Your life looks more different right now than it ever has. 

Depending on the nature of your work, you are either run ragged trying to keep your business afloat, or you’ve had some time to slow down, take a step back and see life, your life, from a different perspective. 

Our patterns of behavior are ingrained in each one of us; what we do for work is often at the core of our identity. We wear 10-hour work days like a badge of honour; it signifies good work ethic—that we are getting somewhere. We are conditioned to drive to our place of work, sign up our kids for every available sport and artistic endeavor, all the while, stay fit, eat healthy, take care of ourselves and find quality time with loved ones. 

We’ve had some time to step off this crazy track (some of us are now watching the rats run by). We’ve been on a road that is near impossible to see because we are always traveling too fast upon it.

It feels like a good time to open the mind to different perspectives and shared wisdoms, and ask the question, “Have I been working smart, or the only way I know how?”

In a recent interview with Tim Ferriss, Michael Lewis asks, “Am I only here to pay my bills? Or are we here to get more out of life?” 

Lewis tells the story of his young self working for Salomon Brothers. After he wrote an op-ed for The Wall Street Journal about investment bankers being overpaid, he got into big trouble with his boss. But, he was also one of the highest revenue generators at the firm at the time, and therefore, un-fireable. 

Listening to people who are inclined to speak their truth gets one asking, “What is my truth?” While Lewis is more than ambitious, and admits he’s competitive, he says he doesn’t accept money as an accurate measure of ambition or success. “I’m not trying to get a lot of [one] thing. If I’m trying to maximize anything, it’s a feeling. [I want to say] ‘that is a great piece of work.’” It’s a great interview and worth a listen. 

Working hard versus working smart is something we’ve all heard before. Medium contributor, Amanda Warton Jenkins reveals in her post “Don’t Work Harder, or Smarter; commit to these 3 things and watch your life improve” that after her reading of Brendon Burchard’s book High Performance Habits, that “the highest performers don’t grind and hustle like me.” She admits, [her] “ladder was usually against the wrong building.” Meaning, she realized that her “why” for achieving half the things she was working hard to achieve were for the wrong reasons. She states, “Many of my goals were only there because achieving them was about how I looked to others. Achieving them made me look successful, normal, important. But none of them had anything to do with who I really wanted to be.”

COVID isolation has been a good time to reflect for some business owners and entrepreneurs. It’s a great time to answer some unaddressed and hard questions, like: 

Do I want to grow my business for the right reasons? Does your growth strategy make sense for your business? Or are you positioned for growth because it’s what you think you should do? 

What have I noticed about my business during the pandemic that I have never noticed before now? Is less overhead serving me well?
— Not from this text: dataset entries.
(** * Spring settling of the parallax layers (src/js/parallax.js)

    The file embeds [ParallaxController]: the spring constants installed by
    the constructor, the per-layer state kept in [layerStates],
    [calculateSpring] and the loop body of [animate].

    JavaScript numbers are IEEE-754 binary64 values.  The code is embedded
    once, over an interface of the arithmetic it uses, and read at two
    instances: [float], Rocq's primitive binary64 numbers, which compute what
    the script computes, and [Q], exact rational arithmetic, in which the
    algebraic statements about the recurrence are made. *)

From Stdlib Require Import ZArith QArith Qabs Qpower Qminmax Qround Lqa Lia Bool List.
From Stdlib Require Import Floats Uint63.
From stdpp Require Import gmap.
Lemma generateResponse_without_usage_witness :
  lacks_usage (VObj [ (u "choices",
                       VArr [ VObj [ (u "message",
                                      VObj [ (u "content", VStr (u "Alta.")) ]) ] ]) ])
  /\ match (generateResponse (u "olá") consulta None 1%positive
                             text_only_state).1 with
     | inr r => content r = VStr mock_content_0
     | inl _ => False
     end.
Proof.
  assert (Hu : lacks_usage
                 (VObj [ (u "choices",
                          VArr [ VObj [ (u "message",
                                         VObj [ (u "content",
                                                 VStr (u "Alta.")) ]) ] ]) ]))
    by (left; reflexivity).
  destruct (generateResponse_without_usage (u "olá") consulta None 1%positive
              [] 200 _ [] text_only_state eq_refl eq_refl Hu)
    as (_ & r & st' & E & Hc).
  split; [exact Hu |]. rewrite E. cbn [fst].
  destruct Hc as [Hc | Hc]; [exact Hc |].
  exfalso. revert E Hc. vm_compute. intros [= <- _]. discriminate.
Defined.

(** X17.  When the provider answers with a success status and a body
    that its adapter can read, [generateResponse] hands the answer on as it
    is: the content is what the body holds (whatever kind of value), the
    token count is the body's count or 100 when that is falsy, provider and
    model are those of the selected provider. *)
Theorem generateResponse_passes_answer (message : jsstring) (mode : Mode)
    (userId : option Z) (history : loc) (turns : list Msg.t) (status : Z)
    (data : value) (rest : list HttpReply) (reply : Reply.t) (st : State) :
  heap st !! history = Some turns ->
  http_replies st = HttpResponse status data :: rest ->
  (200 <= status < 300)%Z ->
  adapter_reply (selectProvider message mode) data = inr reply ->
  (generateResponse message mode userId history st).1
  = inr {| content := Reply.content reply;
           provider := selectProvider message mode;
           tokensUsed := js_or (Reply.tokensUsed reply) (VNum 100);
           model := model_name (selectProvider message mode) |}.
Proof.
  intros Hh Hr Hs Ha.
  destruct (generateResponse_run message mode userId history turns st Hh)
    as (reply' & st' & E & Hcase & _).
  rewrite E. cbn [fst].
  rewrite (provider_outcome_reply _ status data rest st
             (selectProvider_is_provider message mode) Hr), Ha in Hcase.
  replace ((200 <=? status)%Z && (status <? 300)%Z) with true in Hcase
    by (symmetry; apply andb_true_iff; split;
        [apply Z.leb_le | apply Z.ltb_lt]; lia).
  destruct Hcase as [[= <-] | ((e & He) & _)]; [reflexivity | discriminate].
Qed.
(** * Project Chrono: viewer, GUI and vehicle-part glue code

    A shallow embedding of the routines of the excerpt that the
    specification talks about:

    - [ChVSGApp] (Vulkan scene graph viewer): [GetTransform],
      [BuildSceneGraph], [UpdateSceneGraph], [doTimeStep], [Initialize];
    - [ChIrrEventReceiver::OnEvent] and the [ChIrrGUI] setters;
    - [TrackShoeDoublePin::Create] (JSON loading);
    - [ChVehicleCosimTireNodeRigid::InitializeTire] (vertex areas).

    C++ [double] is IEEE-754 binary64, modelled by the bit-level
    specification [spec_float] of the Standard Library with precision 53
    and maximal exponent 1024; [size_t] is a 64-bit unsigned integer held
    in [Z], its wrap-around written out. *)

From Stdlib Require Import ZArith List Bool String Lia SpecFloat.
Import ListNotations.
Local Open Scope Z_scope.

Local Set Warnings "-register-all".

(* ================================================================== *)
(** * Part I: definitions *)
(* ================================================================== *)

(** ** C++ [double] *)

Module Double.

Definition prec : Z := 53.
Definition emax : Z := 1024.

Definition double : Type := spec_float.

Definition add : double -> double -> double := SFadd prec emax.
Definition sub : double -> double -> double := SFsub prec emax.
Definition mul : double -> double -> double := SFmul prec emax.
Definition div : double -> double -> double := SFdiv prec emax.
Definition sqrt : double -> double := SFsqrt prec emax.

(** [a < b], [a <= b], [a > b], [a >= b] and [a == b] of C++; every
    comparison with a NaN is false. *)
Definition ltb (a b : double) : bool := SFltb a b.
Definition leb (a b : double) : bool := SFleb a b.
Definition gtb (a b : double) : bool := SFltb b a.
Definition geb (a b : double) : bool := SFleb b a.
Definition eqb (a b : double) : bool := SFeqb a b.

Definition is_nan (a : double) : bool :=
  match a with S754_nan => true | _ => false end.
Lemma safe_update_loop g current (cl : list Z) :
  (forall c, c ∈ cl -> 0 <= c < n /\
     exists xyxy conf order, g !! c = Some (xyxy, conf, order) /\
       length xyxy = length conf) ->
  forall acc, safe (classes_are n) (foldM (update_class g current) acc cl).
Proof using matcher.
  intros Hg acc. apply safe_foldM. intros b c Hc.
  destruct (Hg c Hc) as [Hr He]. apply safe_update_class; assumption.
Qed.

End Returns.

(** ** update, as a whole *)

Lemma Forall_zip_snd {A B} (P : B -> Prop) (l : list A) (k : list B) :
  Forall P k -> Forall (fun p => P p.2) (zip l k).
Proof.
  intros Hk. apply Forall_lookup. intros i [a b] Hi.
  apply lookup_zip_with_Some in Hi as (a' & b' & Heq & _ & Hb). inversion Heq; subst.
  simpl. exact (proj1 (Forall_lookup _ _) Hk i _ Hb).
Qed.

Section Whole.
Context `{MA : Matching}.

Lemma init_partition_ok n tat ltb mmt fr mcf st :
  init n tat ltb mmt fr mcf = Ok st -> partition_ok st /\ n_classes st = n.
Proof.
  intros H. apply init_inv in H as (_ & Hn & Hc2t & _).
  split; [|exact Hn]. intros c Hc. rewrite Hn in Hc. rewrite Hc2t.
  rewrite class_map_lookup, decide_True by exact Hc. eauto.
Qed.

Lemma class_arrays_lengths (c : Z) (dets : list (box * Q * Z)) :
  let g := add_rows ([], [], []) (class_rows c 0 dets) in
  length g.1.1 = length g.1.2.
Proof. cbv zeta. unfold add_rows. simpl. rewrite !length_fmap. reflexivity. Qed.
(** *** The round trip *)

Lemma none_if_absent_nonneg (v : Z) : 0 <= v -> none_if_absent v = Some v.
Proof.
  intros H. unfold none_if_absent.
  now replace (v =? -1) with false by (symmetry; apply Z.eqb_neq; lia).
Qed.

Lemma encode_text (x : components) (tz : option str) :
  in_range x ->
  encode (of_components x tz)
  = _compress_zeros (text_of x) ++ affix (get_timezone (of_components x tz)).
Proof.
  intros Hx. pose proof (getters_of_components x tz Hx) as G.
  pose proof (tag_in_range x Hx) as T.
  destruct x as [[[[[[y mo] d] h] mi] s] ms].
  cbv zeta in G. destruct G as (Gt & Gy & Gmo & Gd & Gh & Gmi & Gs & Gms).
  pose proof Hx as (Hy & Hmo & Hd & Hh & Hmi & Hs & Hms).
  unfold encode, is_empty, text_of, time_fields.
  rewrite Gt, Gy, Gmo, Gd, Gh, Gmi, Gs, Gms.
  unfold encode_date_time.
  destruct T as [(-> & _) | [(-> & ? & -> & -> & ->) | (-> & _)]].
  - change (TYPE_DATE_ONLY =? TYPE_EMPTY) with false.
    change (TYPE_DATE_ONLY =? TYPE_DATE_ONLY) with true. cbv iota beta.
    change (none_if_absent (-1)) with (@None Z).
    rewrite (none_if_absent_nonneg y), (none_if_absent_nonneg mo),
      (none_if_absent_nonneg d) by lia.
    now rewrite encode_date_time_try_text by (cbn; lia).
  - change (TYPE_DATE_HOUR =? TYPE_EMPTY) with false.
    change (TYPE_DATE_HOUR =? TYPE_DATE_ONLY) with false.
    change (TYPE_DATE_HOUR =? TYPE_TIME_ONLY) with false.
    change (TYPE_DATE_HOUR =? TYPE_DATE_HOUR) with true. cbv iota beta.
    change (none_if_absent (-1)) with (@None Z).
    rewrite (none_if_absent_nonneg y), (none_if_absent_nonneg mo),
      (none_if_absent_nonneg d), (none_if_absent_nonneg h) by lia.
    now rewrite encode_date_time_try_text by (cbn; lia).
  - change (TYPE_FULL =? TYPE_EMPTY) with false.
    change (TYPE_FULL =? TYPE_DATE_ONLY) with false.
    change (TYPE_FULL =? TYPE_TIME_ONLY) with false.
    change (TYPE_FULL =? TYPE_DATE_HOUR) with false. cbv iota beta.
    rewrite (none_if_absent_nonneg y), (none_if_absent_nonneg mo),
      (none_if_absent_nonneg d), (none_if_absent_nonneg h),
      (none_if_absent_nonneg mi), (none_if_absent_nonneg s),
      (none_if_absent_nonneg ms) by lia.
    now rewrite encode_date_time_try_text by (cbn; lia).
Qed.
(** * The dataset download script, examples/download_sample_data.py

    A shallow embedding of the script that fetches the sample datasets:
    the progress bar ([Bar], [bar]), the streamed download with its
    clean-up handler ([_url_to_binary_write]), the archive dispatch
    ([_extract_downloaded_archive], [_unzip_7z]), the per-dataset driver
    ([_process_dataset], [_handle_special_cases], [_lidar_url_to_files])
    and the top-level loop ([main]).

    Python strings and byte strings are Rocq strings; the dictionary that
    describes a dataset is a record of optional fields; the process state
    (working directory, files on disk, what was printed, which external
    calls were made, the clock) is an explicit [World] that every
    operation threads through; an exception is a value returned next to
    the world it leaves behind.  Floating-point numbers are modelled as
    exact rationals. *)

From Stdlib Require Import ZArith QArith Qround Ascii DecimalString.
From stdpp Require Import base gmap strings list.


(** ** Python strings *)

Module PyStr.

Abbreviation chars := String.list_ascii_of_string.
Abbreviation of_chars := String.string_of_list_ascii.

(** [s.startswith(p)] and [s.endswith(p)]. *)
Definition startswith (s p : string) : bool :=
  bool_decide (take (length (chars p)) (chars s) = chars p).

Definition endswith (s p : string) : bool :=
  bool_decide (drop (length (chars s) - length (chars p)) (chars s) = chars p).

(** [needle in s]. *)
Fixpoint contains_chars (l needle : list ascii) : bool :=
  bool_decide (take (length needle) l = needle)
  || match l with
     | [] => false
     | _ :: l' => contains_chars l' needle
     end.

Definition contains (s needle : string) : bool :=
  contains_chars (chars s) (chars needle).

(** [s.replace(old, new)] for a non-empty [old]: every occurrence, scanning
    from the left, occurrences do not overlap.  [skip] counts the characters
    of an occurrence that are still to be dropped. *)
Fixpoint replace_chars (old new : list ascii) (skip : nat) (l : list ascii)
  : list ascii :=
  match l with
  | [] => []
  | c :: l' =>
      match skip with
      | S k => replace_chars old new k l'
      | O =>
          if bool_decide (take (length old) l = old)
          then new ++ replace_chars old new (length old - 1) l'
          else c :: replace_chars old new 0 l'
      end
  end.

Definition replace (s old new : string) : string :=
  of_chars (replace_chars (chars old) (chars new) 0 (chars s)).

(** [s.strip()]: white space removed at both ends.  A character stands for
    the code point of its number; below 256 [str.isspace] accepts 9 to 13,
    28 to 32, 133 and 160. *)
Definition is_space (c : ascii) : bool :=
  Ascii.is_space c || bool_decide (28 <= nat_of_ascii c <= 31)%nat
  || bool_decide (nat_of_ascii c = 133) || bool_decide (nat_of_ascii c = 160).

Fixpoint lstrip_chars (l : list ascii) : list ascii :=
  match l with
  | [] => []
  | c :: l' => if is_space c then lstrip_chars l' else l
  end.

Definition strip (s : string) : string :=
  of_chars (rev (lstrip_chars (rev (lstrip_chars (chars s))))).

(** [str(n)] and the [%i] conversion of an integer. *)
Definition of_Z (z : Z) : string := NilZero.string_of_int (Z.to_int z).

(** [c * n]: a string repeated; empty when [n] is not positive. *)
Definition repeat_str (c : string) (n : Z) : string :=
  of_chars (concat (replicate (Z.to_nat n) (chars c))).

(** [bool(s)]: a string is true when it is not empty. *)
Definition truthy (s : string) : bool :=
  match s with EmptyString => false | _ => true end.

End PyStr.

(** ** posixpath *)

Module PosixPath.

Import PyStr.

Definition slash : ascii := "/"%char.

(** The cut after the last slash: [(p[:i], p[i:])] with
    [i = p.rfind('/') + 1]. *)
Fixpoint cut (l : list ascii) : list ascii * list ascii :=
  match l with
  | [] => ([], [])
  | c :: l' =>
      let '(h, t) := cut l' in
      match h with
      | _ :: _ => (c :: h, t)
      | [] => if bool_decide (c = slash) then ([c], t) else ([], c :: t)
      end
  end.

Fixpoint lstrip_slashes (l : list ascii) : list ascii :=
  match l with
  | [] => []
  | c :: l' => if bool_decide (c = slash) then lstrip_slashes l' else l
  end.

(** [head.rstrip('/')] unless the head is made of slashes only. *)
Definition trim_head (h : list ascii) : list ascii :=
  match lstrip_slashes (rev h) with
  | [] => h
  | r => rev r
  end.

Definition split (p : string) : string * string :=
  let '(h, t) := cut (chars p) in (of_chars (trim_head h), of_chars t).

Definition basename (p : string) : string := of_chars (snd (cut (chars p))).

Definition dirname (p : string) : string :=
  of_chars (trim_head (fst (cut (chars p)))).

(** [join(a, b)]: an absolute [b] replaces [a]. *)
Definition join (a b : string) : string :=
  if startswith b "/" then b
  else if negb (truthy a) || endswith a "/" then a +:+ b
  else a +:+ "/" +:+ b.

Definition join3 (a b c : string) : string := join (join a b) c.

Definition isabs (p : string) : bool := startswith p "/".

End PosixPath.

(** ** Exceptions, the process state and the outside world *)

(** A raised exception: its class and its message. *)
Record Exn := Raise { exn_class : string; exn_msg : string }.
Lemma memory_frame_witness :
  let cfg := quota 2 10 in
  let s : gmap string (list Z) := {[ ip_b := [1] ]} in
  (check_rate_limit_memory cfg ip_a 3 s).2 !! ip_b = Some [1]
  ∧ (check_rate_limit_memory cfg ip_b 5
       (memory_checks cfg [(ip_a, 2); (ip_a, 3); (ip_a, 4)] s).2).1
    = (check_rate_limit_memory cfg ip_b 5 s).1
  ∧ (check_rate_limit_memory cfg ip_a 3 s).1 = true.
Proof.
  destruct (memory_frame (quota 2 10) ip_a 3 {[ ip_b := [1] ]}) as (Hother & Hanswer & Hnew).
  split; [|split].
  - rewrite (Hother ip_b); [reflexivity | discriminate].
  - apply (Hanswer [(ip_a, 2); (ip_a, 3); (ip_a, 4)] ip_b 5).
    repeat constructor; discriminate.
  - destruct Hnew as [_ Hallow]; [reflexivity|]. rewrite Hallow. reflexivity.
Defined.

(** C10 (amended).  After any sequence of checks on the in-process store
    that starts from the empty dictionary, the list stored for any key has at
    most [RATE_LIMIT_REQUESTS] entries when that setting is not negative, and
    none otherwise: at most [max(0, RATE_LIMIT_REQUESTS)] entries. *)
Theorem memory_lists_bounded cfg calls k l :
  (memory_checks cfg calls ∅).2 !! k = Some l →
  Z.of_nat (length l) ≤ Z.max 0 (RATE_LIMIT_REQUESTS cfg).
Proof.
  intros Hl.
  assert (bounded cfg ∅) as H0 by (intros ? ?; by rewrite lookup_empty).
  exact (bounded_checks cfg calls ∅ H0 k l Hl).
Qed.

Lemma memory_lists_bounded_witness :
  (memory_checks (quota 2 10) [(ip_a, 0); (ip_a, 1); (ip_a, 2); (ip_b, 2); (ip_a, 10)] ∅).2
    !! ip_a = Some [1; 10]
  ∧ Z.of_nat (length [1; 10]) ≤ Z.max 0 2.
Proof.
  split; [by vm_compute|].
  apply (memory_lists_bounded (quota 2 10)
           [(ip_a, 0); (ip_a, 1); (ip_a, 2); (ip_b, 2); (ip_a, 10)] ip_a [1; 10]).
  by vm_compute.
Defined.

(** C10, as stated, fails.  Limit -1, window 10: the check of 1.2.3.4 at
    time 0 on the empty dictionary is refused and leaves the empty list
    under the key; its length, 0, is more than the limit. *)
Lemma negative_limit_stores_empty_list :
  let cfg := quota (-1) 10 in
  memory_checks cfg [(ip_a, 0)] ∅ = ([false], {[ ip_a := [] ]})
  ∧ (memory_checks cfg [(ip_a, 0)] ∅).2 !! ip_a = Some []
  ∧ ¬ Z.of_nat (length ([] : list Z)) ≤ RATE_LIMIT_REQUESTS cfg.
Proof.
  split; [by vm_compute|]. split; [by vm_compute|]. vm_compute. intros H. by apply H.
Qed.

(** * Further properties of the limiter *)

Section More.
Context (cfg : Config).
Local Abbreviation L := (RATE_LIMIT_REQUESTS cfg).
Local Abbreviation W := (RATE_LIMIT_WINDOW cfg).

Lemma in_window_none t l : (∀ x, x ∈ l → W ≤ t - x) → in_window cfg t l = [].
Proof.
  intros H. unfold in_window. induction l as [|x l IH]; [done|].
  rewrite filter_cons. rewrite decide_False.
  - apply IH. intros y Hy. apply H. by right.
  - specialize (H x). assert (W ≤ t - x) by (apply H; left). lia.
Qed.

(** X1.  Recovery of the in-process store: with a positive limit, a check
    made when every stored entry of the key is at least one window old is
    granted, and the list of the key becomes the one time of this check. *)
Theorem memory_recovers k t s :
  0 < L →
  (∀ x, x ∈ getitem s k → W ≤ t - x) →
  check_rate_limit_memory cfg k t s = (true, <[k := [t]]> s).
Proof.
  intros HL Hold. rewrite memory_unfold. cbn zeta. rewrite in_window_none by done.
  cbn. rewrite bool_decide_eq_false_2 by lia. done.
Qed.

Lemma memory_step_sublist k k' t s :
  getitem (check_rate_limit_memory cfg k' t s).2 k
  `sublist_of` getitem s k ++ granted_times k [(k', t)] [(check_rate_limit_memory cfg k' t s).1].
Proof.
  cbn [granted_times]. destruct (decide (k' = k)) as [->|Hne].
  - rewrite memory_unfold. cbn zeta. case_bool_decide; cbn [fst snd].
    + rewrite getitem_insert, app_nil_r. apply sublist_filter.
    + rewrite getitem_insert. apply sublist_app; [apply sublist_filter|done].
  - rewrite memory_getitem_other by done. by rewrite app_nil_r.
Qed.

Lemma granted_times_cons k k' t calls a given :
  granted_times k ((k', t) :: calls) (a :: given)
  = granted_times k [(k', t)] [a] ++ granted_times k calls given.
Proof. cbn. destruct (decide (k' = k)); [by destruct a|done]. Qed.

Lemma memory_checks_sublist k calls s :
  getitem (memory_checks cfg calls s).2 k
  `sublist_of` getitem s k ++ granted_times k calls (memory_checks cfg calls s).1.
Proof.
  revert s. induction calls as [|[k' t] calls IH]; intros s.
  { cbn. by rewrite app_nil_r. }
  cbn [memory_checks]. pose proof (memory_step_sublist k k' t s) as Hstep.
  destruct (check_rate_limit_memory cfg k' t s) as [a s1]. cbn [fst snd] in Hstep.
  specialize (IH s1). destruct (memory_checks cfg calls s1) as [given s2].
  cbn [fst snd] in IH |- *. rewrite granted_times_cons, app_assoc.
  etrans; [exact IH|]. by apply sublist_app.
Qed.

(** X2.  After any sequence of checks on the in-process store that starts
    from the empty dictionary, the list stored for a key holds, in their
    order, only times of checks of this key that were granted. *)
Theorem memory_holds_granted_times k calls l :
  (memory_checks cfg calls ∅).2 !! k = Some l →
  l `sublist_of` granted_times k calls (memory_checks cfg calls ∅).1.
Proof.
  intros Hl. pose proof (memory_checks_sublist k calls ∅) as H.
  unfold getitem in H. rewrite Hl, lookup_empty in H. done.
Qed.

(** *** What a check does to each store *)

Lemma check_storage env k t w b w' :
  check_rate_limit cfg env k t w = Returned (b, w') →
  rate_limit_storage w' = rate_limit_storage w
  ∨ rate_limit_storage w' = (check_rate_limit_memory cfg k t (rate_limit_storage w)).2.
Proof.
  assert (∀ w0, rate_limit_storage w0 = rate_limit_storage w →
            rate_limit_storage (memory_check cfg k t w0).2
            = (check_rate_limit_memory cfg k t (rate_limit_storage w)).2) as Hmem.
  { intros w0 <-. unfold memory_check. by destruct (check_rate_limit_memory _ _ _ _). }
  unfold check_rate_limit.
  destruct (redis_client w) as [db|] eqn:Hdb.
  - unfold check_rate_limit_redis.
    destruct (redis_try cfg env k t w) as [[b0 w0]|e w0] eqn:E; cbn.
    + intros [= <- <-]. left. unfold redis_try in E. rewrite Hdb in E.
      destruct (redis_fault env) as [[]|]; [done|done|].
      destruct (Redis.execute _ _ db). by injection E as _ <-.
    + apply redis_try_raised in E as (_ & _ & Hst & _). intros [= Hb]. right.
      rewrite <- (Hmem w0 Hst). by rewrite Hb.
  - destruct (SessionLocal w) as [tb|] eqn:Htb.
    + unfold check_rate_limit_database.
      destruct (database_try cfg env k t w) as [[b0 w0]|e w0] eqn:E; cbn.
      * intros [= <- <-]. left. unfold database_try, try_finally in E. rewrite Htb in E.
        repeat (case_bool_decide; try done); by injection E as _ <-.
      * apply database_try_raised in E as (_ & _ & Hst & _). intros [= Hb]. right.
        rewrite <- (Hmem w0 Hst). by rewrite Hb.
    + intros [= Hb]. right. rewrite <- (Hmem w eq_refl). by rewrite Hb.
Qed.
A smaller team? 

How have my customer’s expectations changed? How can I keep this new mindset going? 

Can my business gain insight into new ways of operating? A new process?

Zat Rana, an online writer who describes himself as “playing at the intersection of philosophy, science and art”, takes the words of philosophers and turns them into modern day messages, applicable to our daily lives. In a more recent article, he says of Nietzsche’s philosophy to not think of knowledge as being separate from power.  He explains, “Think of your body as an expression of truth. More than the warrior or the philosopher, this is why Nietzsche was especially drawn to the archetype of the artist – he/she who creates what they are.” 

There seems like no better time than now to recreate who we are, reinvent aspects of our businesses and question our approach to work.